* [Study material]
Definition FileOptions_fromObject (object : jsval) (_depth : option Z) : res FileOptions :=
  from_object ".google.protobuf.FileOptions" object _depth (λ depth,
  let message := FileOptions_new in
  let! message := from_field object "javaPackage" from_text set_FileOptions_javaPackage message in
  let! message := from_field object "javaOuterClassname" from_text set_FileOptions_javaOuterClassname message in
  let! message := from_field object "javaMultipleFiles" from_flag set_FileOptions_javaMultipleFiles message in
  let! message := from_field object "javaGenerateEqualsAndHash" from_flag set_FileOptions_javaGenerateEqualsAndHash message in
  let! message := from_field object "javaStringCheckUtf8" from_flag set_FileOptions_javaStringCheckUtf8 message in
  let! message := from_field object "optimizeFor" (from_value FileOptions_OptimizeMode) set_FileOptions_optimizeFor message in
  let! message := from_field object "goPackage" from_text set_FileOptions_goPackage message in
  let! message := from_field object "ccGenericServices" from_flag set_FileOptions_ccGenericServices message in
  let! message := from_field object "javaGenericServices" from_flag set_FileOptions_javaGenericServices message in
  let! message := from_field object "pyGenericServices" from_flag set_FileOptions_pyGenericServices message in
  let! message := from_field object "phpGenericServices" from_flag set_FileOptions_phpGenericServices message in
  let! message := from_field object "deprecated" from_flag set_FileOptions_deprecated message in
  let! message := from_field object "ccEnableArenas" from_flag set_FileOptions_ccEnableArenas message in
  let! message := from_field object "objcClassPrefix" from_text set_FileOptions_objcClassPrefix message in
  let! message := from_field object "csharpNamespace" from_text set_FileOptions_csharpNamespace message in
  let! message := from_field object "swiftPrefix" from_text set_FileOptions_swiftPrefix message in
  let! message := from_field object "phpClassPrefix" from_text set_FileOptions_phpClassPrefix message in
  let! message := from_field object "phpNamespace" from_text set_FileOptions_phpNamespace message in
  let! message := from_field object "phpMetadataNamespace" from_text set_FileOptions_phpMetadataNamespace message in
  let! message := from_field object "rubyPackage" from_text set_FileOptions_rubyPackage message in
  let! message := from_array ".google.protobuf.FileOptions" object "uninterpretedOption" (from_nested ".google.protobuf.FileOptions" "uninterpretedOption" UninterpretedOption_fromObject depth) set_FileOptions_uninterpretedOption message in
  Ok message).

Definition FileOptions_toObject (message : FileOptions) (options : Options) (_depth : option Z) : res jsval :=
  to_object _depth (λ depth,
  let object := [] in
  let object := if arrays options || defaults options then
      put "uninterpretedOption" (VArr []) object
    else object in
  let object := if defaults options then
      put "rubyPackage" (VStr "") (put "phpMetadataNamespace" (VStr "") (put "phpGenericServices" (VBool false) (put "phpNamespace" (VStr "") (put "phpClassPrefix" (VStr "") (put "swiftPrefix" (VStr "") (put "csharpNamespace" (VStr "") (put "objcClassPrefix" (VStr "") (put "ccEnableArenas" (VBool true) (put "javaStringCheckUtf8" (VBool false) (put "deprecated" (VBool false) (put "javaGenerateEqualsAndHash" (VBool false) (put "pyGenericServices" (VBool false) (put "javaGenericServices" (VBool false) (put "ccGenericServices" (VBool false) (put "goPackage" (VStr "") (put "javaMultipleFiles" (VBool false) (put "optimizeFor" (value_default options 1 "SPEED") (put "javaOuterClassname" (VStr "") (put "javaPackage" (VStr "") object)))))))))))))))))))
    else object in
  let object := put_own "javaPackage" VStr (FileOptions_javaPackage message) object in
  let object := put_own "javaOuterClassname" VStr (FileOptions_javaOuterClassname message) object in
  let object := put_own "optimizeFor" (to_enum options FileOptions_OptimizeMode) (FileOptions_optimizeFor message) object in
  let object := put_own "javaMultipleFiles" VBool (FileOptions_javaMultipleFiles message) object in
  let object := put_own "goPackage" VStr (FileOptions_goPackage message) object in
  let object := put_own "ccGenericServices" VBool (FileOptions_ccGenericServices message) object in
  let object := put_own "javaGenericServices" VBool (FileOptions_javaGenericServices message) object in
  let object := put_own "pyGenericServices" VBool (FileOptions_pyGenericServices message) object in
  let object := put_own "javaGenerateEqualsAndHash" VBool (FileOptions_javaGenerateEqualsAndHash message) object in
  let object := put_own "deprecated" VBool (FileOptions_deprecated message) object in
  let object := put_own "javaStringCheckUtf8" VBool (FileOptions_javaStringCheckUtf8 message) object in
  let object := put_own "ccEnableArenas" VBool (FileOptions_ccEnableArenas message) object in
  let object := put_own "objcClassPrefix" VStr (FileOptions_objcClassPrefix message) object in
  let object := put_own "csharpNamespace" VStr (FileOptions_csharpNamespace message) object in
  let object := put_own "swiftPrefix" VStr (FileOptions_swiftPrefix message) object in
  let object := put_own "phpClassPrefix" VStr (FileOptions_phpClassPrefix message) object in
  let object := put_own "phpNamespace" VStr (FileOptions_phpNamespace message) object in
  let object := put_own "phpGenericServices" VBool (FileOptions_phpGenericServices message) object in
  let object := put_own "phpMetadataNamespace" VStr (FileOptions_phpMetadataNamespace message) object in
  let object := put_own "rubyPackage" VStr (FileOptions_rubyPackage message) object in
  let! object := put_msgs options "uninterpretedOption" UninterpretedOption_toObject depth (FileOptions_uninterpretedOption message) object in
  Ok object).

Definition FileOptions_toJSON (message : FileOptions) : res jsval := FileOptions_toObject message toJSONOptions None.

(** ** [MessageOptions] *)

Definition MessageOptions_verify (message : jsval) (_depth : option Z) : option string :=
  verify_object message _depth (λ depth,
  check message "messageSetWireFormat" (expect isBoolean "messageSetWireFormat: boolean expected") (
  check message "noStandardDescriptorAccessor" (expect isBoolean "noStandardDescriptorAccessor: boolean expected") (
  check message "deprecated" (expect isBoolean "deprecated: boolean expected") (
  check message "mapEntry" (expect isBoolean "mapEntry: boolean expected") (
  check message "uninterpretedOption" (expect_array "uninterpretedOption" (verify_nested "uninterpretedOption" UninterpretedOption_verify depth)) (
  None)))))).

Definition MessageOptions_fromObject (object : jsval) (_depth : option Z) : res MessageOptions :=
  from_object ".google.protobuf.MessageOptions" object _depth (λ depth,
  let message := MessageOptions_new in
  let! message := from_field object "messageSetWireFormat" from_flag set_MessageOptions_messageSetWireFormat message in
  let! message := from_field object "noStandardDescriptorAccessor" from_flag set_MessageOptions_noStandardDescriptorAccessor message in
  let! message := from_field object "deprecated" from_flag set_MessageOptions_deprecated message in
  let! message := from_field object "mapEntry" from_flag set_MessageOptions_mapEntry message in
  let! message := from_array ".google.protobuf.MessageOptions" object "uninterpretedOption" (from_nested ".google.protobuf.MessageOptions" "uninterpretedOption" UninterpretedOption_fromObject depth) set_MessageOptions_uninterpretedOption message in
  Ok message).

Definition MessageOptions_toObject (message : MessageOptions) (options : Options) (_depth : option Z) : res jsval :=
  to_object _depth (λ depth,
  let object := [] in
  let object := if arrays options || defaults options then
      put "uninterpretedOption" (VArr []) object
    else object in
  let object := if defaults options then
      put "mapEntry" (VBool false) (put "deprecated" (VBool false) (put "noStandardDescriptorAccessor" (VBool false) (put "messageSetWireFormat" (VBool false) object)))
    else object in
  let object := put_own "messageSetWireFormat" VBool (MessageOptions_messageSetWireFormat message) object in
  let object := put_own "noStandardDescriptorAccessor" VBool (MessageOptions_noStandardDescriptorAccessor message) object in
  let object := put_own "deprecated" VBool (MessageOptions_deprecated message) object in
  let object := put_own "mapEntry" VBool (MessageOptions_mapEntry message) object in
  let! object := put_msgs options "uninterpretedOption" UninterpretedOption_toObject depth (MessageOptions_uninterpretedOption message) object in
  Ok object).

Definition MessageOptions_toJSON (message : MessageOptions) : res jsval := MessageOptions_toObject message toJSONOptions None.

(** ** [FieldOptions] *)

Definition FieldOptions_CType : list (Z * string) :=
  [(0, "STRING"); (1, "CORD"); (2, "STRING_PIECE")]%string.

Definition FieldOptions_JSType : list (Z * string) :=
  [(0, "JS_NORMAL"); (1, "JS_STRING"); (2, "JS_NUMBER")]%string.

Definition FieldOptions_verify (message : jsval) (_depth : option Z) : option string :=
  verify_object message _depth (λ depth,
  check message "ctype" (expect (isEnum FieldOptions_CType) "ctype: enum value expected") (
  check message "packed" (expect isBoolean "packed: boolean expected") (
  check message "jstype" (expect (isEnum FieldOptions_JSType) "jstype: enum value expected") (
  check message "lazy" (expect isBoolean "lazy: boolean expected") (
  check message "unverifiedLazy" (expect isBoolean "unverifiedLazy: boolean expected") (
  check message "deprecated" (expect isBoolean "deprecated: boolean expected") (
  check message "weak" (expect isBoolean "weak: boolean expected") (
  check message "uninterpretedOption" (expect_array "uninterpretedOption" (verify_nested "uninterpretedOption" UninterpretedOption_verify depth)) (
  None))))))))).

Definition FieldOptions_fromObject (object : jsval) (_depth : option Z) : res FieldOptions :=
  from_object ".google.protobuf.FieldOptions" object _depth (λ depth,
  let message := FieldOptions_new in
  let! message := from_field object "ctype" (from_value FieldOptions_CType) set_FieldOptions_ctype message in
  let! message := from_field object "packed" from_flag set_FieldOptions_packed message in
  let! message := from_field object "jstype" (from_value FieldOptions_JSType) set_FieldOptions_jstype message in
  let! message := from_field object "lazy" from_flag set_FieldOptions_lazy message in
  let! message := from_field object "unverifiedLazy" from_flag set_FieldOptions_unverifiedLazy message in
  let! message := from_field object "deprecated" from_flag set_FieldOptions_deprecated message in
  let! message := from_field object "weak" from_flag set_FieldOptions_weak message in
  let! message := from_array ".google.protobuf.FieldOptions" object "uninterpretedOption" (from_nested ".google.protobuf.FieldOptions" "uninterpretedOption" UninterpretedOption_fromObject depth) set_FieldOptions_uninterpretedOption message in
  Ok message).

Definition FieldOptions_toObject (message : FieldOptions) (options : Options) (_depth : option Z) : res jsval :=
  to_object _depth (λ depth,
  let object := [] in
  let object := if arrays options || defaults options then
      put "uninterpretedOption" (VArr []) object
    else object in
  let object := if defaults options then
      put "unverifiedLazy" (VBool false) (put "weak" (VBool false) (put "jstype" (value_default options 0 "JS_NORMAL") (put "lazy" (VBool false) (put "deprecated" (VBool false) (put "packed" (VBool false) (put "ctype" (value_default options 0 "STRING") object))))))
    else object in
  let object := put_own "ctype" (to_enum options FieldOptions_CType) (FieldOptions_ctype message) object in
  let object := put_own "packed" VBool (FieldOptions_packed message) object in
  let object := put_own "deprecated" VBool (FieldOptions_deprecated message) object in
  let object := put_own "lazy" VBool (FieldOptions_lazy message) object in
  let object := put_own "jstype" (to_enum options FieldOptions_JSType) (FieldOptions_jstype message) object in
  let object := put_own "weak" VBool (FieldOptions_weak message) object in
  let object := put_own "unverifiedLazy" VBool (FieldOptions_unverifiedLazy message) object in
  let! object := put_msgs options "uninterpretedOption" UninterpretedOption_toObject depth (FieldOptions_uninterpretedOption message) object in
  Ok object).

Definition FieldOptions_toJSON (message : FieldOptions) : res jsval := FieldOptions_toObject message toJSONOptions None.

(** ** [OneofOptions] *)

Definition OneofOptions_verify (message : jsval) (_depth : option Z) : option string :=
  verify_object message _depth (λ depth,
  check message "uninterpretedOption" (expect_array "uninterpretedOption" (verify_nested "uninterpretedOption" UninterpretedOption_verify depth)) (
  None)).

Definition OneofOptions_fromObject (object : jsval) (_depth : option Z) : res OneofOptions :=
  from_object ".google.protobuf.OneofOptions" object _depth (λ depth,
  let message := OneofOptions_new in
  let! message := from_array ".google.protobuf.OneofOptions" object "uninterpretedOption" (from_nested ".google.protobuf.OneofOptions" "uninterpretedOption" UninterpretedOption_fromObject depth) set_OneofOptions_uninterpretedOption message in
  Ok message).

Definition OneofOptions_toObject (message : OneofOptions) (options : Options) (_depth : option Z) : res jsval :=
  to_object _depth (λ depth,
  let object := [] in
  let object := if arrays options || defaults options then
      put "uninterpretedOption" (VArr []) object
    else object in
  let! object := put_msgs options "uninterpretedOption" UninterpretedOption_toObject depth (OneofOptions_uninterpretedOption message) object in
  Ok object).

* [Your goal] The required answer is the run of lines above, starting at the line with "(FileOptions_javaPackage message) object in" and ending at the line with "(FileOptions_ccGenericServices message) object in", reproduced exactly with both ends.

* [Exercise output]
  let object := put_own "javaPackage" VStr (FileOptions_javaPackage message) object in
  let object := put_own "javaOuterClassname" VStr (FileOptions_javaOuterClassname message) object in
  let object := put_own "optimizeFor" (to_enum options FileOptions_OptimizeMode) (FileOptions_optimizeFor message) object in
  let object := put_own "javaMultipleFiles" VBool (FileOptions_javaMultipleFiles message) object in
  let object := put_own "goPackage" VStr (FileOptions_goPackage message) object in
  let object := put_own "ccGenericServices" VBool (FileOptions_ccGenericServices message) object in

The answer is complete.